Divergent views on policy direction, both domestically and in the region, have caused friction between Egypt and the UAE over recent years, with the Emirates accruing greater cachet as a political player in Libya, Palestine and East Africa — areas that historically fall within Cairo’s backyard.
This remains the case, the source said, pointing to the Grand Ethiopian Renaissance Dam in particular. As Ethiopia advances to activate the dam that Egypt and Sudan fear will compromise their access to Nile water resources, the UAE has emerged as a broker in GERD negotiations, with talks under the African Union first faltering and later falling dormant. After the UAE’s permanent representative to the UN made a statement on Emirati mediation to bring an end to the dispute over the dam’s filling and operation, Cairo informed Abu Dhabi through diplomatic channels, said the source, that Cairo did not fully agree with what it articulated, particularly the claim that Egypt and Ethiopia have shown equal readiness to cooperate in reaching a solution.
The UAE’s proposal for a deal on the dam that would be based upon UAE-backed economic cooperation between Egypt, Sudan and Ethiopia, is not fully to Cairo’s liking, said the source, but it has conceded so long as a “reasonable and equitable” legal understanding is reached to complement the Emirati plan — a point on which Addis Ababa has not agreed to cooperate.
The meeting came ahead of a wider regional summit held on Monday that included the heads of state of Bahrain, Jordan and Iraq, according to one of the sources, while all three government officials stated that preparations are underway for Sisi to meet with the Qatari emir next week regarding further potential Qatari investments.

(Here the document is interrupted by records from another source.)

(** * FirstConsistentlyInteractiveDetector

    A shallow embedding of [src/firstConsistentlyInteractiveDetector.js]
    (the tti-polyfill scheduler) and the properties of its scheduling
    protocol.

    Conventions of the embedding.
    - A JavaScript number that holds a timestamp in milliseconds is an
      integer ([Z]); the one special value the class uses, [-Infinity]
      (the initial [_timerActivationTime]), is kept apart in [number].
      Fractions of a millisecond and [NaN] are outside the model.
    - [null] is [None].  A value tested for truthiness ([if (x)], [x || y])
      is truthy when it is a number different from [0].
    - The detector object, the host's table of armed timeouts, the promises
      handed out and the diagnostics written by [log] live in one [World],
      threaded through a small state-and-exception monad [M].
    - What the host answers when asked ([performance.now()],
      [performance.timing], [window.chrome.loadTimes], [document.readyState])
      is an [Env], fixed for the duration of one handler except for the
      clock, which may advance between two reads.
    - The two functions imported from [firstConsistentlyInteractiveCore.js]
      are the fields of the class [Core], a parameter of the development. *)

From stdpp Require Import gmap strings list fin_maps.
From Stdlib Require Import ZArith Lia Sorted.

Open Scope Z_scope.

(** ** Values *)

(** A number that may be [-Infinity]. *)
Inductive number : Type :=
| NegInfinity
| Num (z : Z).

(** [a > b] on numbers, as JavaScript evaluates it. *)
Definition number_gt (a b : number) : bool :=
  match a, b with
  | NegInfinity, _ => false
  | Num _, NegInfinity => true
  | Num x, Num y => y <? x
  end.

(** [a <= b] as a proposition, for stating orderings. *)
Definition number_le (a b : number) : Prop :=
  match a, b with
  | NegInfinity, _ => True
  | Num _, NegInfinity => False
  | Num x, Num y => x <= y
  end.

(** Truthiness of a [number|null]: [null] and [0] are falsy. *)
Definition truthy (v : option Z) : bool :=
  match v with
  | Some z => negb (z =? 0)
  | None => false
  end.
(** * TravelMate: the MRT map viewer of [js/app.js]

    A shallow embedding of class [MRTMapInteraction]: its pan/zoom state,
    the station hover and click handlers, and the two guarded set-up paths
    ([init] and [setupSVGInteraction]).

    JavaScript numbers are IEEE-754 binary64 values.  The embedding is
    written once over an interface of the arithmetic the class uses and is
    instantiated twice: with binary64 ([spec_float], precision 53, round to
    nearest even) and with exact rationals ([Q]).

    The file has three parts: the model of the class, the vocabulary the
    properties are stated in, and the properties with their proofs. *)

From Stdlib Require Import ZArith QArith Qminmax Lqa Lia List String Ascii Bool.
From Stdlib Require Import Floats.SpecFloat.
Import ListNotations.

Set Implicit Arguments.

(* ================================================================= *)
(** ** Arithmetic *)

(** The numeric literals and operators that occur in the class.  [nlt] is
    JavaScript's [<] ([a > b] is [nlt b a]); [nle] is [<=], used only to
    state bounds.  [isFinite x] says whether the text of [x] in a template
    literal is a number of CSS: [Infinity], [-Infinity] and [NaN] are not.
    [parseFloat_String x] is [parseFloat(String(x))], the number read back
    from an attribute [x] was stored in. *)
Class Arith (num : Type) : Type := {
  lit_0 : num;
  lit_0_2 : num;
  lit_0_5 : num;
  lit_1 : num;
  lit_1_5 : num;
  lit_3 : num;
  lit_10 : num;
  nadd : num -> num -> num;
  nsub : num -> num -> num;
  nmul : num -> num -> num;
  ndiv : num -> num -> num;
  nlt : num -> num -> bool;
  nle : num -> num -> bool;
  Math_min : num -> num -> num;
  Math_max : num -> num -> num;
  isFinite : num -> bool;
  parseFloat_String : num -> num
}.

(** *** Exact rationals *)

Definition Qltb (a b : Q) : bool := negb (Qle_bool b a).

#[export] Instance exact : Arith Q := {|
  lit_0 := 0%Q;
  lit_0_2 := (2 # 10)%Q;
  lit_0_5 := (5 # 10)%Q;
  lit_1 := 1%Q;
  lit_1_5 := (15 # 10)%Q;
  lit_3 := 3%Q;
  lit_10 := 10%Q;
  nadd := Qplus;
  nsub := Qminus;
  nmul := Qmult;
  ndiv := Qdiv;
  nlt := Qltb;
  nle := Qle_bool;
  Math_min := Qmin;
  Math_max := Qmax;
  isFinite := fun _ => true;
  parseFloat_String := fun x => x
|}.

(** *** IEEE-754 binary64 *)

Module B64.

Definition prec : Z := 53.
Definition emax : Z := 1024.

Definition float : Type := spec_float.

Definition of_Z (z : Z) : float := binary_normalize prec emax z 0 false.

The three sources anticipated that Qatari investments — if all projects were approved — would exceed $20 billion. The quantity would mark a qualitative leap for Egyptian-Qatari relations since reconciliation between the two countries began in January 2021. The large investments coming to Cairo are also set to come with the relaunch of Al Jazeera network’s Cairo office, originally scheduled earlier this summer and later delayed.
According to the sources, potential projects for Doha include investments in Alamein and the new administrative capital, as well as the potential acquisitions of a number of food companies, including some state-owned ones, and investments in the management and operation of a number of ports. In March, Qatar committed to investments worth $5 billion in Egypt.
While the sources noted that Cairo is “not oblivious” to the uninterrupted Qatari financial support for the Muslim Brotherhood, including their TV channels, Egypt is currently focusing on economic cooperation, they said, as long as Doha does not stray too far in promoting oppositional sentiment toward the Egyptian government.